Each line in the records below, from the one that contains "Definition set_disk (d" to the one that contains "Definition CAPTURE : string", should be reproduced exactly, the first and last included.

[Excerpted data Boundary: Start]

(** [dict(v)] of a value that is true: the entries of an object, or an
    iterable of pairs.  A key that is no string is accepted by [dict], but then
    writing the sorted keys raises the same exception. *)
Definition entry_of (v : json) : result (string * json) :=
  match v with
  | JArr [JStr k; w] => Ok (k, w)
  | JArr [_; _] => Err (TypeError "key is not a string")
  | JStr (String a (String b EmptyString)) => Ok (String a EmptyString, JStr (String b EmptyString))
  | JObj [(k, _); (k', _)] => Ok (k, JStr k')
  | JArr _ | JStr _ | JObj _ => Err (ValueError "dictionary update sequence element")
  | _ => Err (TypeError "cannot convert dictionary update sequence element")
  end.

Definition py_dict (v : json) : result (dict string json) :=
  match v with
  | JObj d => Ok d
  | JArr l => kws ← map_result entry_of l; Ok (foldl (λ d kw, dict_set d kw.1 kw.2) [] kws)
  | JStr _ => Err (ValueError "dictionary update sequence element")
  | _ => Err (TypeError "object is not iterable")
  end.

(** [d.update(e)] *)
Definition dict_update (d e : dict string json) : dict string json :=
  foldl (λ d kw, dict_set d kw.1 kw.2) d e.

(** ** Environment and state *)
Record Device : Type := mk_device {
  dv_capability : option string;
  dv_sm_count : option Z;
  dv_name : option string;
  dv_software : json
}.

Abbreviation identity := (option string * option Z * option string)%type.

Record Env : Type := mk_env {
  env_cache : string;                          (* VKERNELS_CACHE, empty when unset *)
  env_home : string;                           (* Path.home() *)
  env_budget : option (result spec_float);     (* float() of VKERNELS_CACHE_BUDGET_MS, if not blank *)
  env_clock : nat → spec_float;                (* the readings of time.monotonic() *)
  env_capturing : bool;
  env_writable : bool;                         (* mkdir and the lock raise no OSError *)
  env_arch : Device;
  env_now : string
}.

(** A file that cannot be read or parsed, or the JSON value it holds. *)
Inductive file : Type := FUnreadable | FJson (doc : json).

Abbreviation path := (string * string)%type.   (* directory, file name *)
Abbreviation memo_key := (string * identity * string * string)%type.

Record Process : Type := mk_process {
  pr_memo : gmap memo_key (config * string);                    (* _MEMO *)
  pr_files : gmap (string * string * path) (dict string json);  (* _FILES *)
  pr_disk : gmap path file;
  pr_benched : list config;                                     (* benchmark calls so far *)
  pr_ticks : nat                                                (* clock readings so far *)
}.

Definition set_memo (m : gmap memo_key (config * string)) (s : Process) : Process :=
  mk_process m (pr_files s) (pr_disk s) (pr_benched s) (pr_ticks s).
Definition set_files (f : gmap (string * string * path) (dict string json)) (s : Process) : Process :=
  mk_process (pr_memo s) f (pr_disk s) (pr_benched s) (pr_ticks s).
Definition set_disk (d : gmap path file) (s : Process) : Process :=
  mk_process (pr_memo s) (pr_files s) d (pr_benched s) (pr_ticks s).
Definition log_bench (c : config) (s : Process) : Process :=
  mk_process (pr_memo s) (pr_files s) (pr_disk s) (pr_benched s ++ [c]) (pr_ticks s).
Definition tick (s : Process) : Process :=
  mk_process (pr_memo s) (pr_files s) (pr_disk s) (pr_benched s) (S (pr_ticks s)).

Definition SCHEMA : string := "vk-op-config-cache/1".
Definition TUNED : string := "tuned".
Definition SEEDED : string := "seeded".
Definition DEFAULT : string := "default".
Definition OFF : string := "off".
Definition CAPTURE : string := "capture".

Definition float_of_Z (z : Z) : spec_float := binary_normalize 53 1024 z 0 false.
Definition DEFAULT_BUDGET_MS : spec_float := float_of_Z 2000.

(** A configuration argument: a dictionary of JSON values, a dictionary that
    [json.dumps] rejects, or no dictionary at all. *)
Inductive argument : Type := ADict (c : config) | AOpaque | ANotDict.

Definition dumps (a : argument) : result config :=
  match a with
  | ADict c => Ok c
  | AOpaque => Err (TypeError "not JSON serializable")
  | ANotDict => Err (TypeError "not a config dict")
  end.

(** ** The store *)
Section cache.
Context (env : Env).

Definition enabled : bool :=
  bool_decide (String.string_of_list_ascii
    (lower (strip (String.list_ascii_of_string (env_cache env)))) ≠ "off").

Definition store_root (store_dir : option string) : string :=
  match store_dir with
  | Some dir => dir
  | None =>
      let env_dir := strip_str (env_cache env) in
      if bool_decide (env_dir ≠ EmptyString) then env_dir
      else env_home env +:+ "/.cache/vkernels"
  end.

(** [override] is already a float. *)
Definition tune_budget (override : option spec_float) : result spec_float :=
  match override, env_budget env with
  | Some b, _ => Ok b
  | None, Some b => b
  | None, None => Ok DEFAULT_BUDGET_MS
  end.

Definition identity_key (d : Device) : identity := (dv_capability d, dv_sm_count d, dv_name d).

Definition keep_char (c : ascii) : bool :=
  let n := N_of_ascii c in
  ((48 <=? n)%N && (n <=? 57)%N) || ((65 <=? n)%N && (n <=? 90)%N) || ((97 <=? n)%N && (n <=? 122)%N) ||
  bool_decide (c ∈ ["."%char; "_"%char; "-"%char]).

Definition sanitize (name : string) : string :=
  String.string_of_list_ascii
    ((λ c, if keep_char c then c else "-"%char) <$> String.list_ascii_of_string name).

Definition store_path (op : string) (d : Device) (store_dir : option string) : path :=
  let capability := match dv_capability d with
                    | None | Some EmptyString => "unknown"
                    | Some c => c
                    end in
  (store_root store_dir, sanitize op +:+ "." +:+ sanitize capability +:+ ".json").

[Excerpted data Boundary: End]

Solution to the problem >>
Definition set_disk (d : gmap path file) (s : Process) : Process :=
  mk_process (pr_memo s) (pr_files s) d (pr_benched s) (pr_ticks s).
Definition log_bench (c : config) (s : Process) : Process :=
  mk_process (pr_memo s) (pr_files s) (pr_disk s) (pr_benched s ++ [c]) (pr_ticks s).
Definition tick (s : Process) : Process :=
  mk_process (pr_memo s) (pr_files s) (pr_disk s) (pr_benched s) (S (pr_ticks s)).

Definition SCHEMA : string := "vk-op-config-cache/1".
Definition TUNED : string := "tuned".
Definition SEEDED : string := "seeded".
Definition DEFAULT : string := "default".
Definition OFF : string := "off".
Definition CAPTURE : string := "capture".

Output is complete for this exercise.